A key reason why this question is difficult to answer is our perception of forest carbon. Carbon is stored in very different forest components. Living trees store carbon, but so do standing dead trees, fallen logs, decaying wood on the forest floor, and soil. These carbon pools are not ecologically equivalent. They differ in their origin, turnover rates, and, crucially, the biological communities they support. In particular, deadwood is a key habitat and resource base for a large share of forest species, especially fungi, insects, lichens, and mosses. Nevertheless, policy frameworks and forest monitoring systems tend to emphasize only carbon stored in living trees, largely because it is easier to measure and integrate into carbon accounting frameworks. Deadwood, in contrast, is often poorly quantified and scarce in managed forests. As a consequence, this carbon pool remains underrepresented in forest inventories and carbon accounting initiatives.
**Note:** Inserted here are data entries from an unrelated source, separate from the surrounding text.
(* ===== verification/Prelude.v ===== *)
(** OTMP: a verification development of the table format in src/.

    * The program

    OTMP keeps a table as immutable objects in an object store and one mutable
    object, the head. A commit uploads new objects and then replaces the head by a
    conditional write. The metadata of a version is a relational image (a SQLite
    file), stored as a checkpoint and, in incremental versions, as page packs under a
    copy-on-write page map. Writers open the parent image through a page overlay,
    execute SQL on it, freeze it, and publish it; readers resolve the generation
    that the head names, in full or page by page, and ask the image for refs,
    snapshots, files and schemas.

    A data flow, with the file of the model for each step:

      request -> Transactions, Append      (what it demands, what it means)
              -> Database, SchemaRows      (rows it writes; History reads them)
              -> Overlay                   (pages the engine writes)
              -> PageTree, PagePersist     (packs and page map of the new image)
              -> Candidate                 (generation, head, image checks)
              -> Publication over Storage  (uploads, compare-and-swap, rebase)
      head    -> Resolve, PageLoad         (whole image)
              -> Reader, Cache             (one page at a time)
              -> EngineRead, EnginePages   (pages the engine asks for)
              -> RelationalImage           (checks of the rows)

    * Files and sources (paths under src/)

    Foundations. Prelude: results with the [?] operator, loops, ordered maps, this
    header. Bytes, ByteArray: the parts of the Rust standard library on bytes,
    integers and text. Errors: otmp-protocol/src/error.rs, otmp/src/error.rs.

    Protocol (otmp-protocol/src). Values and Scalars: value.rs. Cbor: cbor.rs.
    CanonicalJson: canonical_json.rs. Schema: types.rs. Objects: objects.rs. PageMap:
    page_map.rs. CheckpointIndex: checkpoint_index.rs. PagePack: page_pack.rs. Hashes:
    hash.rs.

    Physical images. PageTree, PagePersist, PageLoad, Resolve: otmp/src/physical.rs.
    CheckpointBuild: otmp/src/checkpoint_index.rs. Overlay: otmp/src/cow_writer.rs.
    ImageRoundtrip models no code; it composes freezing, persisting and resolving.

    Publication. Storage: otmp/src/storage.rs. Publication and Candidate: the upload,
    publish and finish_candidate parts of otmp/src/runtime.rs and the head of
    image::validate in otmp/src/image.rs.

    Readers. Reader, ReaderRanges, LazyPages: otmp/src/reader/pages.rs and mod.rs.
    Cache: otmp/src/reader/cache.rs. EnginePages, EngineFacts:
    otmp/src/reader_engine_pages.rs. EngineRead: the reads of ReadOnlyStorage in
    otmp/src/reader_engine.rs. FooterBounds: otmp-datafusion/src/footer_bounds.rs.

    The relational image. Database: spec/OTMP-0.0.2-alpha-table-schema.sql, the tables
    with their constraints, and the statements the writers execute. History:
    otmp/src/runtime/history.rs, the queries of otmp/src/runtime.rs on a pinned image,
    and the writer's ancestry of otmp/src/sql_writer.rs. SchemaRows: insert_schema,
    read_schema and validate_schemas of otmp/src/image.rs. Transactions:
    otmp/src/runtime/transactions.rs and mutate_metadata. Append: the append path of
    otmp/src/runtime.rs, mutate_append and mutate_genesis. RelationalImage: the
    history queries of image::validate. HistoryFacts, FileOrder, DatabaseFacts,
    SchemaFacts, TransactionFacts, TableState, SchemaRoundtrip, AppendFacts,
    TransactState, TableHistory, CommitLog and HistoryValid model no code; they hold
    the lemmas and the properties.

    * How code is modelled

    A function that returns [Result] returns [result]; an error is a value with the
    source's constructor and message. Integers are [Z] with the width written where
    the code checks, wraps or overflows; usize has 64 bits. Loops over collections are
    [try_fold]; other loops recurse on fuel. Shared objects have identities where
    sharing matters: the pages of the overlay, the reference-counted byte strings of
    the cache, the objects and versions of a store. Concurrency appears where the
    code meets it: publication runs against a world in which other clients act
    between any two of its calls. The tables of an image are finite maps by primary
    key; a statement fails where the schema's keys, checks and indexes refuse it, and
    COMMIT checks the deferred foreign keys.

    Code outside src/ is a parameter: the classes [HexCrate], [Sha2Crate],
    [TursoCrate], [SerdeJson], [FromJson], [ToJson], [ImageCrates], [ReaderCrates],
    [ImageSql], [SqlEngine]. The laws a proof needs are named hypotheses or classes
    (for instance [CanonicalReads]: text that was written as canonical JSON reads
    back), and the witnesses instantiate them. Collisions of SHA-256 are never
    excluded; a theorem that depends on them offers the colliding messages.

    * Fuel

    [ancestry_fuel]: one round more than snapshots; every round takes another row. The
    loop returns [None] where the fuel is used up, and ancestry_ends shows that it
    never is, circular parents included.
    [persist_loop]: the levels of a page tree over 64-bit page numbers
    (persist_terminates). Schema validation: 64 levels, the depth the code refuses
    beyond. Mapping and index walks: the levels of the tree they descend. Publication:
    the attempts of the retry policy (publish_ends). Varint and container loops of the
    footer: the bytes that are left (footer_bounds_exact is stated for all fuel that
    reaches them). No theorem assumes that a loop returned.

    * What the theorems show

    Tables. genesis, append and transact lead from image to image; in every image
    they reach, the rows kept for a branch are the files its line of snapshots added
    (branch_is_its_snapshot). Of the checks readers make of the rows, those on defaults,
    commits, snapshots, ancestry, refs, memberships and file descriptors never refuse
    such an image; writers_pass_validation says which others decide. One of these,
    the check of schemas, refuses a table that genesis creates: a valid schema with a
    NaN default below a struct (nested_nan_refused in SchemaRoundtrip). An append adds its files at the end of one branch and
    nothing else (append_refines); a metadata transaction moves the refs it names and
    changes no file (transact_refines). A transaction prepared again after losing a
    race finds what it changes as it found it first (transaction_rebase_safe).
    Ancestry walks end (ancestry_ends). A schema written as rows reads back
    (schema_rows_roundtrip). An accepted schema grows and never changes
    (additive_schema_safe), and what the check refuses although it is valid
    (additive_schema_refuses).

    Publication. A transaction is published at most once, a success is recorded, and
    a definite error wrote nothing (publish_once, publish_ends, genesis_once), over any
    store with the laws of [StoreLaws], which the in-memory store has; that store's
    conditional writes (memory_conditional_cas) and what keeps its objects immutable
    (immutable_objects); staged files (stage_file_correct).

    Images. The overlay is a flat file (overlay_refines_file, freeze_correct); the
    page-tree update is the update of a map (update_refines); persisting and resolving
    return the file the engine wrote (persist_correct, candidate_resolves,
    resolve_generation_iff), and resolved bytes are authentic
    (image_root_authentic, checkpoint_index_built, checkpoint_index_authentic).

    Readers. Pages read one by one are those of the resolved image or errors
    (lazy_pages_authentic); the cache keeps its budget (cache_budget_kept,
    cache_reserve_exact). The SQL engine reads exactly those pages, after a validation
    that never panics and keeps cells and references within page and image
    (page_validation, engine_reads_authentic_pages), and the references in the pages it
    admits are acyclic, chains of overflow pages included (page_roles_form_a_tree). Footers
    (footer_bounds_exact).

    Codecs and validation. Canonical JSON and CBOR accept exactly their encodings;
    schema and commit validation accept exactly, or only, well-formed objects, and
    never panic.

    * Not modelled

    The SQL engines, Arrow and DataFusion, the AWS SDK, serde's derived code and
    cryptography, which are not under src/. Of src/: the projection of a commit onto
    the rows, replay and retained-history verification (image.rs, runtime/history.rs),
    which compare two databases through SQL and are arguments of image validation;
    the page engine's threads, cancellation and I/O traits (the rest of
    reader_engine.rs) and the reader's SQL queries (reader/files.rs, metadata.rs, schema.rs, selection.rs,
    snapshot.rs), whose reads over the tables History and SchemaRows model; sharing of
    loads in flight and request limits in reader/pages.rs; the DataFusion provider but
    for its footer check; the local file store, the S3 store, the command line, and
    the qualification programs. *)
From Stdlib Require Export ZArith Lia.
From Stdlib Require Export Strings.Byte Strings.Ascii Strings.String.
From stdpp Require Export base gmap strings list numbers sorting.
To explore how these different carbon pools are linked to biodiversity, we used the “Bottoms-Up” database (https://www.bottoms-up.eu/en/), a Europe-wide forest structure and multi-taxon dataset (Fig. 1). We combined data for vascular plants, bryophytes, lichens, fungi, saproxylic beetles, and birds with information on forest structure and carbon stocks. Working at the continental scale allowed us to move beyond local studies and ask whether general patterns emerge across European forests, despite their different management histories and environmental conditions.

What we found challenges the idea of a universal carbon/biodiversity win-win relationship. Carbon stored in living trees showed weak or negative associations with the richness of several taxonomic groups (Fig. 2). Vascular plants, in particular, declined as living trees' carbon stocks increase, likely due to reduced light availability at the forest floor. For other groups, such as birds or lichens, responses were mixed and generally inconsistent. 
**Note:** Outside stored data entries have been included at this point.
Lemma nibble_digit b :
  is_lower_hex b = true -> exists n, nibble b = Some n /\ 0 <= n < 16 /\ digit n = b.
Proof. destruct b; intros H; try discriminate H; eexists; repeat split; done. Qed.

Lemma decode_encode l : decode (encode l) = Some l.
Proof.
  induction l as [|b l IH]; [done|].
  change (encode (b :: l)) with
    (digit (byte_to_Z b / 16) :: digit (byte_to_Z b mod 16) :: encode l).
  cbn [decode]. destruct (decode_two b) as (-> & -> & _ & _). cbn.
  rewrite IH. cbn. rewrite <- Z.div_mod by lia. by rewrite byte_of_to.
Qed.

Lemma decode_lower n l :
  forallb is_lower_hex l = true -> length l = (2 * n)%nat ->
  exists b, decode l = Some b /\ encode b = l.
Proof.
  revert l; induction n as [|n IH]; intros l Hl Hn.
  { destruct l; [by exists []|discriminate]. }
  destruct l as [|x [|y l]]; [discriminate|cbn in Hn; lia|]. cbn in Hl.
  apply andb_true_iff in Hl as [Hx [Hy Hl]%andb_true_iff].
  apply nibble_digit in Hx as (i & Hi & ? & <-), Hy as (j & Hj & ? & <-).
  destruct (IH l) as (r & Hr & <-); [done|cbn in Hn; lia|].
  exists (byte_of_Z (16 * i + j) :: r). cbn [decode]. rewrite Hi, Hj, Hr.
  split; [done|]. cbn. rewrite byte_to_of by (unfold is_uint; lia).
  rewrite Z.mul_comm, Z.div_add_l, Z.div_small, Z.add_0_r by lia.
  by rewrite Z.add_comm, Z.mod_add, Z.mod_small by lia.
Qed.
End HexReference.

#[refine] Definition hex_reference : HexCrate := {|
  hex_encode l := of_bytes (HexReference.encode l);
  hex_decode s := HexReference.decode (as_bytes s);
  hex_decode_error _ := "invalid hex string" |}.
Proof.
  - intros b. rewrite as_of_bytes. induction b as [|x b IH]; [done|].
    cbn -[Nat.mul]. change (flat_map _ b) with (HexReference.encode b). lia.
  - intros b. rewrite as_of_bytes. induction b as [|x b IH]; [done|].
    cbn -[HexReference.digit is_lower_hex].
    destruct (HexReference.decode_two x) as (_ & _ & -> & ->). done.
  - intros b. rewrite as_of_bytes. apply HexReference.decode_encode.
  - intros s n H1 H2.
    destruct (HexReference.decode_lower n (as_bytes s)) as (b & Hb & He); [done..|].
    exists b. split; [done|]. by rewrite He, of_as_bytes.
Defined.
Deadwood told a whole different story. Carbon stored in standing and lying deadwood showed stronger and positive relationships with biodiversity, especially for fungi, lichens, and saproxylic beetles (Fig. 3, Fig. 4). In some cases, even relatively small amounts of deadwood carbon were associated with substantial increases in species richness. These findings highlight the ecological role of deadwood as both habitat and resource, supporting species that depend on structural complexity, stable microclimatic conditions, and ecological continuity.
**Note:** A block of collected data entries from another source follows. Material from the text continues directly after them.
Section induction.
Context (P : t -> Prop).
Context (HNull : P Null) (HBool : forall b, P (Bool b)) (HInteger : forall z, P (Integer z))
  (HString : forall s, P (String s))
  (HArray : forall vs, Forall P vs -> P (Array vs))
  (HObject : forall fs, Forall (fun kv => P kv.2) fs -> P (Object fs)).

Fixpoint t_ind' (v : t) : P v :=
  match v with
  | Null => HNull
  | Bool b => HBool b
  | Integer z => HInteger z
  | String s => HString s
  | Array vs =>
    HArray vs ((fix go l : Forall P l :=
      match l with [] => List.Forall_nil _ | v :: l => @List.Forall_cons _ _ v l (t_ind' v) (go l) end) vs)
  | Object fs =>
    HObject fs ((fix go l : Forall (fun kv => P kv.2) l :=
      match l with
      | [] => List.Forall_nil _
      | kv :: l => @List.Forall_cons _ _ kv l (t_ind' kv.2) (go l) end) fs)
  end.
End induction.

Fixpoint eqb (a b : t) : bool :=
  match a, b with
  | Null, Null => true
  | Bool a, Bool b => Bool.eqb a b
  | Integer a, Integer b => a =? b
  | String a, String b => String.eqb a b
  | Array a, Array b =>
    (fix go (a b : list t) : bool := match a, b with
      | [], [] => true
      | x :: a, y :: b => eqb x y && go a b
      | _, _ => false
      end) a b
  | Object a, Object b =>
    (fix go (a b : list (string * t)) : bool := match a, b with
      | [], [] => true
      | (k, x) :: a, (l, y) :: b => String.eqb k l && eqb x y && go a b
      | _, _ => false
      end) a b
  | _, _ => false
  end.

Lemma eqb_eq a b : eqb a b = true <-> a = b.
Proof.
  revert b; induction a as [|x|x|x|vs IH|fs IH] using t_ind'; intros [|y|y|y|vs'|fs'];
    cbn; try (by split; try discriminate; congruence).
  - rewrite Bool.eqb_true_iff. naive_solver.
  - rewrite Z.eqb_eq. naive_solver.
  - rewrite String.eqb_eq. naive_solver.
  - revert vs'; induction IH as [|v vs Hv _ IHvs]; intros [|v' vs']; try done.
    rewrite andb_true_iff, Hv, IHvs. naive_solver.
  - revert fs'; induction IH as [|[k v] fs Hv _ IHfs]; intros [|[k' v'] fs']; try done.
    cbn in Hv. rewrite !andb_true_iff, Hv, IHfs, String.eqb_eq. naive_solver.
Qed.

#[global] Instance t_eq_dec : EqDecision t.
Proof.
  intros a b. destruct (eqb a b) eqn:E.
  - left. by apply eqb_eq.
  - right. intros ->. by rewrite (proj2 (eqb_eq b b) eq_refl) in E.
Defined.

(** Every nested object is an ordered map, as [BTreeMap] guarantees. *)
Inductive wf : t -> Prop :=
| wf_null : wf Null
| wf_bool b : wf (Bool b)
| wf_integer z : wf (Integer z)
| wf_string s : wf (String s)
| wf_array vs : Forall wf vs -> wf (Array vs)
| wf_object fs : bt_sorted fs -> Forall (fun kv => wf kv.2) fs -> wf (Object fs).
End CanonicalValue.
Notation cvalue := CanonicalValue.t.

(** ** Identifiers and hashes *)

Record Id := MkId { id_bytes : bytes }.
Record UuidValue := MkUuid { uuid_bytes : bytes }.
Record Sha256 := MkSha256 { sha_bytes : bytes }.

(** The array types [[u8; 16]] and [[u8; 32]]. *)
Definition wf_id (i : Id) : Prop := length (id_bytes i) = 16%nat.
Definition wf_uuid (u : UuidValue) : Prop := length (uuid_bytes u) = 16%nat.
Definition wf_sha (h : Sha256) : Prop := length (sha_bytes h) = 32%nat.

#[export] Instance id_eq_dec : EqDecision Id.
Proof. solve_decision. Defined.
#[export] Instance uuid_eq_dec : EqDecision UuidValue.
Proof. solve_decision. Defined.
#[export] Instance sha_eq_dec : EqDecision Sha256.
Proof. solve_decision. Defined.

(** The [sha2] crate. *)
Class Sha2Crate := {
  sha2_digest : bytes -> bytes;
  sha2_length b : length (sha2_digest b) = 32%nat }.

#[refine] Definition sha2_reference : Sha2Crate :=
  {| sha2_digest l :=
       be_bytes 32 (fold_left (fun a b => Z.land (a * 257 + byte_to_Z b) 0x1fffffffffffffff) (take 256 l ++ drop (length l - 32) l) (len l)) |}.
Proof. intros; apply be_bytes_length. Defined.

Module Sha256Impl.
Definition digest `{Sha2Crate} (b : bytes) : Sha256 := MkSha256 (sha2_digest b).
End Sha256Impl.
Notation digest := Sha256Impl.digest.

(** Two given distinct inputs with one digest: the event the protocol's
    integrity arguments exclude. *)
Definition collides `{Sha2Crate} (a b : bytes) : Prop := a <> b /\ digest a = digest b.

Lemma digest_inj `{Sha2Crate} a b : digest a = digest b -> a = b \/ collides a b.
Proof. intros E. by destruct (decide (a = b)); [left|right]. Qed.

Lemma wf_digest `{Sha2Crate} b : wf_sha (digest b).
Proof. apply sha2_length. Qed.

Section identifiers.
Context `{HexCrate}.

(** [parse_uuid] *)
Definition uuid_char_ok (i : nat) (b : byte) : bool :=
  if existsb (Nat.eqb i) [8; 13; 18; 23]%nat
  then byte_eqb b Byte.x2d else is_lower_hex b.

(** [enumerate().any(..)] of the rejected characters, negated *)
Fixpoint uuid_chars_ok (i : nat) (l : bytes) : bool :=
  match l with
  | [] => true
  | b :: l => uuid_char_ok i b && uuid_chars_ok (S i) l
  end.

Definition parse_uuid (input : string) : presult bytes :=
  let invalid := ProtocolError.InvalidId input in
  let bs := as_bytes input in
  if negb (len bs =? 36) || negb (uuid_chars_ok 0 bs)
  then Err invalid
  else
    let compact := of_bytes (List.filter (fun c => negb (byte_eqb c Byte.x2d)) bs) in
    bytes ← ok_or (hex_decode compact) invalid;
    if bool_decide (length bytes = 16%nat) then Ok bytes else Err invalid.

(** [format_uuid] *)
Definition format_uuid (b : bytes) : string :=
  let hex := hex_encode b in
  str_slice hex 0 8 +:+ "-" +:+ str_slice hex 8 12 +:+ "-" +:+ str_slice hex 12 16
  +:+ "-" +:+ str_slice hex 16 20 +:+ "-" +:+ str_slice hex 20 32.

(** [Id::try_from_bytes]: UUID version 7, RFC variant *)
Definition id_try_from_bytes (b : bytes) : presult Id :=
  if negb (Z.shiftr (byte_to_Z (nth 6 b Byte.x00)) 4 =? 7)
     || negb (Z.shiftr (byte_to_Z (nth 8 b Byte.x00)) 6 =? 2)
  then Err (ProtocolError.InvalidId (hex_encode b)) else Ok (MkId b).

Definition id_to_string (i : Id) : string := format_uuid (id_bytes i).
Definition id_from_str (input : string) : presult Id :=
  bytes ← parse_uuid input;
  map_err (fun _ => ProtocolError.InvalidId input) (id_try_from_bytes bytes).

Definition uuid_to_string (u : UuidValue) : string := format_uuid (uuid_bytes u).
Definition uuid_from_str (input : string) : presult UuidValue :=
  bytes ← parse_uuid input; Ok (MkUuid bytes).

Definition sha256_prefix : string := "sha256:".

(** [s.strip_prefix(p)] *)
Fixpoint strip_prefix (p s : string) : option string :=
  match p, s with
  | EmptyString, _ => Some s
  | String a p, String b s => if Ascii.eqb a b then strip_prefix p s else None
  | String _ _, EmptyString => None
  end.

Definition sha256_to_string (h : Sha256) : string := sha256_prefix +:+ hex_encode (sha_bytes h).
Definition sha256_from_str (input : string) : presult Sha256 :=
  let invalid := ProtocolError.InvalidHash input in
  match strip_prefix sha256_prefix input with
  | None => Err invalid
  | Some hex_part =>
    if negb (str_len hex_part =? 64) || negb (forallb is_lower_hex (as_bytes hex_part))
    then Err invalid
    else bytes ← ok_or (hex_decode hex_part) invalid;
         if bool_decide (length bytes = 32%nat) then Ok (MkSha256 bytes) else Err invalid
  end.
End identifiers.

Section identifier_lemmas.
Context `{HexCrate}.

Definition not_dash (c : byte) : bool := negb (byte_eqb c Byte.x2d).

Lemma lower_hex_not_dash b : is_lower_hex b = true -> not_dash b = true.
Proof. by destruct b. Qed.

Lemma filter_keep b l :
  is_lower_hex b = true -> List.filter not_dash (b :: l) = b :: List.filter not_dash l.
Proof. intros Hb. cbn [List.filter]. by rewrite lower_hex_not_dash. Qed.

Lemma filter_dash l : List.filter not_dash (Byte.x2d :: l) = List.filter not_dash l.
Proof. done. Qed.

(** The dashed layout of 32 hexadecimal digits. *)
Definition dashed (h : bytes) : bytes :=
  take 8 h ++ [Byte.x2d] ++ take 4 (drop 8 h) ++ [Byte.x2d] ++ take 4 (drop 12 h)
  ++ [Byte.x2d] ++ take 4 (drop 16 h) ++ [Byte.x2d] ++ take 12 (drop 20 h).

Lemma format_uuid_dashed b : as_bytes (format_uuid b) = dashed (as_bytes (hex_encode b)).
Proof.
  unfold format_uuid, str_slice. rewrite !as_bytes_app, !as_of_bytes. done.
Qed.

Local Ltac rewrite_lower_hex :=
  repeat match goal with E : is_lower_hex _ = true |- _ => rewrite E; clear E end;
  reflexivity.
Local Tactic Notation "explicit" ident(h) integer(n) :=
  do n (destruct h as [|? h]; [discriminate|]); destruct h; [|discriminate].

Lemma dashed_accepted h :
  length h = 32%nat -> forallb is_lower_hex h = true ->
  len (dashed h) = 36 /\ uuid_chars_ok 0 (dashed h) = true /\
  List.filter not_dash (dashed h) = h.
Proof.
  intros Hl Hh. split_and!.
  - unfold dashed. rewrite !len_app. unfold len. rewrite !length_take, !length_drop, Hl. done.
  - explicit h 32. cbn [forallb] in Hh. bool_to_prop.
    unfold dashed. cbn -[is_lower_hex byte_eqb]. rewrite_lower_hex.
  - explicit h 32. cbn [forallb] in Hh. bool_to_prop.
    unfold dashed. cbn [take drop app].
    repeat first [rewrite filter_dash | rewrite filter_keep by assumption]. reflexivity.
Qed.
These contrasting patterns have important implications for forest policy. By prioritizing carbon accumulation in living trees, current policy frameworks might promote fast-growing, structurally simplified stands to maximize carbon stocks in living trees. However, these approaches can often fail to support diverse biological communities. Our results suggest that aboveground living carbon is a poor surrogate for multi-taxon forest biodiversity and should not be treated as a standalone indicator of the ecological integrity of forest ecosystems. Conversely, deadwood emerged as a key component for aligning climate and biodiversity objectives. Deadwood supports biodiversity while also contributing to long-term carbon storage showing win-win outcomes for environmental policies. 

Forests can contribute to both climate change mitigation and biodiversity conservation objectives, but only if policies move beyond a narrow focus on carbon in living trees. Recognizing the distinct ecological roles of different carbon pools, particularly deadwood, is essential for forest policies to minimise trade-offs while achieving both climate change mitigation and biodiversity conservation objectives.